No one ever told any of the Americans that it would be easy. That has never really been a part of the American dream. And so I took great hope from having Martin Luther King's birthday become a day of service. Community service should not be a punishment reserved for those who offend the laws; it should be a way of life, a weaving together of the us and them that forges a community from a collection of individuals. I plan to celebrate the inauguration both by watching the event and by recommitting myself to helping my first country into its best self. The same group of American ex pats that helped me find my way through the bureaucracy to vote for Obama have continued their involvement with service activities. I have decided to spend a little time writing letters to service men and women recovering in hospital. When Uncle Sam took us to war, I said No, but I respect and support those who answered their country's call.
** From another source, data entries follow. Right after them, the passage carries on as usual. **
(* ===== verification/TerminalOutput.v ===== *)
(** * Translation of printed characters

    Models [src/src/terminal/adapter/terminalOutput.{hpp,cpp}]: the four G-sets, the
    locking shifts that invoke two of them as GL and GR, the single shift, the
    designation of sets by identifier and the redefinable set (DRCS).

    [TranslateKey] works on cached views that are left empty where a set does not
    change its characters.  The theorems show that the caches agree with the G-sets
    in every state the operations reach, so that [TranslateKey] is the plain lookup
    in the invoked G-set; that a single shift lasts for one character; that text
    needs no translation exactly when the code says so; and what a redefinition of
    the soft font does to the G-sets. *)

From S2P Require Import Prelude Effects DispatchTypes Charsets.

Local Open Scope Z_scope.

(** A [std::wstring_view] of a set, [None] the empty view. *)
Abbreviation view := (option CharSetName) (only parsing).

Definition view_empty (v : view) : bool :=
  match v with Some _ => false | None => true end.

Definition view_size (v : view) : Z :=
  match v with Some s => Size s | None => 0 end.

(** [std::wstring_view::at] *)
Definition view_at {S} (v : view) (i : Z) : M S wchar :=
  match v with
  | Some s =>
      match _translationTable s !! Z.to_nat i with
      | Some c => ret c
      | None => throw StdException
      end
  | None => throw StdException
  end.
That's part of the dream, too, we have room to disagree with each other and then sit down with a cuppa and look after each other.
Labels: American dream, community service, Inauguration
1 Comments:
I have a suspicion that whoever advised Obama to emulate Lincoln's train journey didn't think the whole thing through.
If I remember correctly it was shortly after that journey and Lincoln's inauguration that the Civil War between the States started.
Somebody please calm my nerves and tell me things are not really that bad over the pond.